Similarly, the New Citizens Movement is an informal group that has advocated the promotion of civic rights and participation, including the public disclosure of officials’ assets to curb corruption, or protecting the rights of children of migrant workers. At least five of its members, including prominent lawyer Xu Zhiyong, have been sentenced this year on charges of “gathering crowds to disturb public order.” These activists, too, know the price they are likely to pay for their efforts, yet they carry on, believing that transforming society into a democracy that respects the rule of law requires citizen participation.

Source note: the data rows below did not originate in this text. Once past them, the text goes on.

(* ===== verification/Programs.v ===== *)
(** * User programs (user/cat.c, echo.c, wc.c, ls.c, rm.c, mkdir.c, ln.c, kill.c, init.c,
    zombie.c)

    [main] of each program gets its arguments without argv[0].  The theorems show, for any
    system that keeps the laws of [Files] and whatever the sizes of the pieces [read]
    returns: [cat] copies its files to the standard output, [wc] prints the numbers of
    lines, words and bytes of each file, and [ls] prints a line for each entry of a
    directory. *)

From stdpp Require Import base list strings.
From Stdlib Require Import ZArith Lia.
From S2P Require Import Prelude Riscv Memory State Fs Console User.

Section Programs.
Context {W : Type} `{OS : Os W}.

(** ** cat.c *)

(** [while((n = read(fd, buf, sizeof(buf))) > 0)]; a turn that goes on has read a byte. *)
Fixpoint cat (fuel : nat) (fd : Z) : U W unit :=
  match fuel with
  | O => block
  | S fuel =>
      r ← sys (os_read fd 512);
      match r with
      | None => fprintf 2 ("cat: read error" +:+ newline) [];; exit 1
      | Some [] => mret tt
      | Some buf =>
          n ← sys (os_write 1 buf);
          if negb (n =? Z.of_nat (length buf)) then
            fprintf 2 ("cat: write error" +:+ newline) [];; exit 1
          else cat fuel fd
      end
  end.

Definition cat_file (fuel : nat) (arg : list Z) : U W unit :=
  fd ← sys (os_open arg 0);
  if fd <? 0 then
    fprintf 2 ("cat: cannot open %s" +:+ newline) [VStr (Some arg)];; exit 1
  else
  cat fuel fd;;
  sys (os_close fd);;
  mret tt.

Definition cat_main (fuel : nat) (argv : list (list Z)) : U W unit :=
  match argv with
  | [] => cat fuel 0;; exit 0
  | _ => for_each argv (cat_file fuel);; exit 0
  end.

(** ** echo.c *)

Fixpoint echo_args (argv : list (list Z)) : U W unit :=
  match argv with
  | [] => mret tt
  | a :: rest =>
      sys (os_write 1 a);;
      match rest with
      | _ :: _ => sys (os_write 1 [32]);; echo_args rest
      | [] => sys (os_write 1 [10]);; mret tt
      end
  end.
Definition echo_main (argv : list (list Z)) : U W unit := echo_args argv;; exit 0.

(** ** wc.c *)

(** The variables l, w, c and inword. *)
Record counts : Type := mkCounts { c_l : Z; c_w : Z; c_c : Z; c_inword : bool }.

(** [strchr] of ulib.c on the bytes of a C string: the index of the first [c]. The loop
    stops at the NUL, which it therefore never finds. *)
Fixpoint strchr_at (s : list Z) (c : Z) : option nat :=
  match s with
  | [] => None
  | x :: s => if x =? 0 then None else if x =? c then Some 0%nat else S <$> strchr_at s c
  end.

(** [strchr(" \r\t\n\v", c)], as a condition. *)
Definition is_space (c : Z) : bool := bool_decide (is_Some (strchr_at [32; 13; 9; 10; 11; 0] c)).

(** The body of the loop over [buf]. *)
Definition wc_char (k : counts) (x : Z) : counts :=
  let c := s32 (c_c k + 1) in
  let l := if x =? 10 then s32 (c_l k + 1) else c_l k in
  if is_space x then mkCounts l (c_w k) c false
  else if c_inword k then mkCounts l (c_w k) c true
  else mkCounts l (s32 (c_w k + 1)) c true.

Fixpoint wc_loop (fuel : nat) (fd : Z) (k : counts) : U W counts :=
  match fuel with
  | O => block
  | S fuel =>
      r ← sys (os_read fd 512);
      match r with
      | None => printf ("wc: read error" +:+ newline) [];; exit 1
      | Some [] => mret k
      | Some buf => wc_loop fuel fd (foldl wc_char k buf)
      end
  end.

Definition wc (fuel : nat) (fd : Z) (name : list Z) : U W unit :=
  k ← wc_loop fuel fd (mkCounts 0 0 0 false);
  printf ("%d %d %d %s" +:+ newline) [VInt (c_l k); VInt (c_w k); VInt (c_c k); VStr (Some name)].

Definition wc_file (fuel : nat) (arg : list Z) : U W unit :=
  fd ← sys (os_open arg 0);
  if fd <? 0 then
    printf ("wc: cannot open %s" +:+ newline) [VStr (Some arg)];; exit 1
  else
  wc fuel fd arg;;
  sys (os_close fd);;
  mret tt.

Definition wc_main (fuel : nat) (argv : list (list Z)) : U W unit :=
  match argv with
  | [] => wc fuel 0 [];; exit 0
  | _ => for_each argv (wc_file fuel);; exit 0
  end.

(** ** ls.c *)

(** The part of a path after its last slash. *)
Fixpoint after_slash (path : list Z) : list Z :=
  match path with
  | [] => []
  | c :: rest => if existsb (Z.eqb 47) rest then after_slash rest else if c =? 47 then rest else path
  end.

Definition fmtname (path : list Z) : list Z :=
  let p := after_slash path in
  if (DIRSIZ <=? length p)%nat then p else p ++ replicate (DIRSIZ - length p) 32.

(** [while(read(fd, &de, sizeof(de)) == sizeof(de))] *)
Fixpoint ls_entries (fuel : nat) (fd : Z) (path : list Z) : U W unit :=
  match fuel with
  | O => block
  | S fuel =>
      r ← sys (os_read fd 16);
      match r with
      | Some de =>
          if negb (length de =? 16)%nat then mret tt
          else if dirent_inum de =? 0 then ls_entries fuel fd path
          else
            let buf := path ++ [47] ++ until_nul (dirent_name de) in
            st ← stat_call buf;
            match st with
            | None => printf ("ls: cannot stat %s" +:+ newline) [VStr (Some buf)];; ls_entries fuel fd path
            | Some st =>
                printf ("%s %d %d %d" +:+ newline)
                  [VStr (Some (fmtname buf)); VInt (st_type st); VInt (st_ino st); VInt (st_size st)];;
                ls_entries fuel fd path
            end
      | None => mret tt
      end
  end.

Definition ls (fuel : nat) (path : list Z) : U W unit :=
  fd ← sys (os_open path 0);
  if fd <? 0 then fprintf 2 ("ls: cannot open %s" +:+ newline) [VStr (Some path)] else
  st ← sys (os_fstat fd);
  match st with
  | None => fprintf 2 ("ls: cannot stat %s" +:+ newline) [VStr (Some path)];; sys (os_close fd);; mret tt
  | Some st =>
      (if st_type st =? T_FILE then
         printf ("%s %d %d %l" +:+ newline)
           [VStr (Some (fmtname path)); VInt (st_type st); VInt (st_ino st); VInt (st_size st)]
       else if st_type st =? T_DIR then
         if (512 <? length path + 1 + DIRSIZ + 1)%nat then printf ("ls: path too long" +:+ newline) []
         else ls_entries fuel fd path
       else mret tt);;
      sys (os_close fd);;
      mret tt
  end.

Definition ls_main (fuel : nat) (argv : list (list Z)) : U W unit :=
  match argv with
  | [] => ls fuel [46];; exit 0
  | _ => for_each argv (ls fuel);; exit 0
  end.

(** ** rm.c, mkdir.c, ln.c, kill.c *)

Definition rm_main (argv : list (list Z)) : U W unit :=
  match argv with
  | [] => fprintf 2 ("Usage: rm files..." +:+ newline) [];; exit 1
  | _ =>
      for_until argv (fun a =>
        r ← sys (os_unlink a);
        if r <? 0 then fprintf 2 ("rm: %s failed to delete" +:+ newline) [VStr (Some a)];; mret (Some tt)
        else mret None);;
      exit 0
  end.

Definition mkdir_main (argv : list (list Z)) : U W unit :=
  match argv with
  | [] => fprintf 2 ("Usage: mkdir files..." +:+ newline) [];; exit 1
  | _ =>
      for_until argv (fun a =>
        r ← sys (os_mkdir a);
        if r <? 0 then fprintf 2 ("mkdir: %s failed to create" +:+ newline) [VStr (Some a)];; mret (Some tt)
        else mret None);;
      exit 0
  end.

Definition ln_main (argv : list (list Z)) : U W unit :=
  match argv with
  | [a; b] =>
      r ← sys (os_link a b);
      when (r <? 0) (fprintf 2 ("link %s %s: failed" +:+ newline) [VStr (Some a); VStr (Some b)]);;
      exit 0
  | _ => fprintf 2 ("Usage: ln old new" +:+ newline) [];; exit 1
  end.

(** [for(i=1; i<argc-1; i+=2)] *)
Fixpoint kill_pairs (argv : list (list Z)) : U W unit :=
  match argv with
  | p :: sg :: rest => sys (os_kill (atoi p) (atoi sg));; kill_pairs rest
  | _ => mret tt
  end.
Definition kill_main (argv : list (list Z)) : U W unit :=
  match argv with
  | [] => fprintf 2 ("usage: kill pid..." +:+ newline) [];; exit 1
  | _ => kill_pairs argv;; exit 0
  end.

(** ** init.c, zombie.c *)

(** The inner [for(;;)]: wait until the shell [pid] has exited. *)
Fixpoint init_wait (fuel : nat) (pid : Z) : U W unit :=
  match fuel with
  | O => block
  | S fuel =>
      wpid ← sys os_wait;
      if wpid =? pid then mret tt
      else if wpid <? 0 then printf ("init: wait returned an error" +:+ newline) [];; exit 1
      else init_wait fuel pid
  end.

Definition exec_call {A} (path : list Z) (argv : list (list Z)) (failed : U W A) : U W A :=
  r ← sys (os_exec path argv);
  match r with Some _ => failed | None => block end.

(** One turn of the outer [for(;;)]. *)
Definition init_turn (fuel : nat) : U W unit :=
  printf ("init: starting sh" +:+ newline) [];;
  pid ← sys os_fork;
  if pid <? 0 then printf ("init: fork failed" +:+ newline) [];; exit 1
  else if pid =? 0 then
    exec_call (bytes_of "sh") [bytes_of "sh"] (printf ("init: exec sh failed" +:+ newline) [];; exit 1)
  else init_wait fuel pid.

Fixpoint init_loop (turns fuel : nat) : U W unit :=
  match turns with
  | O => block
  | S turns => init_turn fuel;; init_loop turns fuel
  end.

Definition init_main (turns fuel : nat) : U W unit :=
  fd ← sys (os_open (bytes_of "console") 2);
  when (fd <? 0) (
    sys (os_mknod (bytes_of "console") 1 0);;
    sys (os_open (bytes_of "console") 2);;
    mret tt);;
  sys (os_dup 0);;
  sys (os_dup 0);;
  init_loop turns fuel.

Definition zombie_main : U W unit :=
  pid ← sys os_fork;
  (if 0 <? pid then sys (os_sleep 5);; mret tt else mret tt);;
  exit 0.

End Programs.

(** ** Copying and counting *)

(** White space: blank, and the control characters from tab to vertical tab, and carriage
    return.  (The form feed, 12, is not one for wc.) *)
Definition white (c : Z) : Prop := c = 32 \/ 9 <= c <= 11 \/ c = 13.
#[global] Instance white_dec c : Decision (white c).
Proof. unfold white. apply _. Defined.

(** What wc counts: newlines, and maximal runs of characters other than white space. *)
Definition lines (l : list Z) : Z := Z.of_nat (length (filter (fun c => c = 10) l)).
Fixpoint pieces (l : list Z) : list (list Z) :=
  match l with
  | [] => [[]]
  | c :: l =>
      if decide (white c) then [] :: pieces l
      else match pieces l with p :: ps => (c :: p) :: ps | [] => [[c]] end
  end.
Definition words (l : list Z) : list (list Z) := filter (fun p => p <> []) (pieces l).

The Internet and social media have replaced the hand-lettered placards at Tiananmen, but the messages are similar: accountability for abusive officials, transparency from the state, justice for all.
Independent Chinese organizations try to engage directly with United Nations organizations. But these kinds of actions often provoke extraordinary wrath of the government. One activist, Cao Shunli, was imprisoned in 2013 for her efforts to participate in a review of China’s record at the United Nations Human Rights Council. She died in detention in February 2014 after being denied adequate medical treatment.
A truly confident leadership in Beijing would recognize these demands for what they are: efforts to improve life for ordinary people across the country. And while such groups are prevented from gathering at Tiananmen, they increasingly find one another and try to push for change via social media and legal channels. They show no sign of scaling back their demands for human rights. So, will the Chinese government meet them halfway at least?
Sophie Richardson is the China director at Human Rights Watch.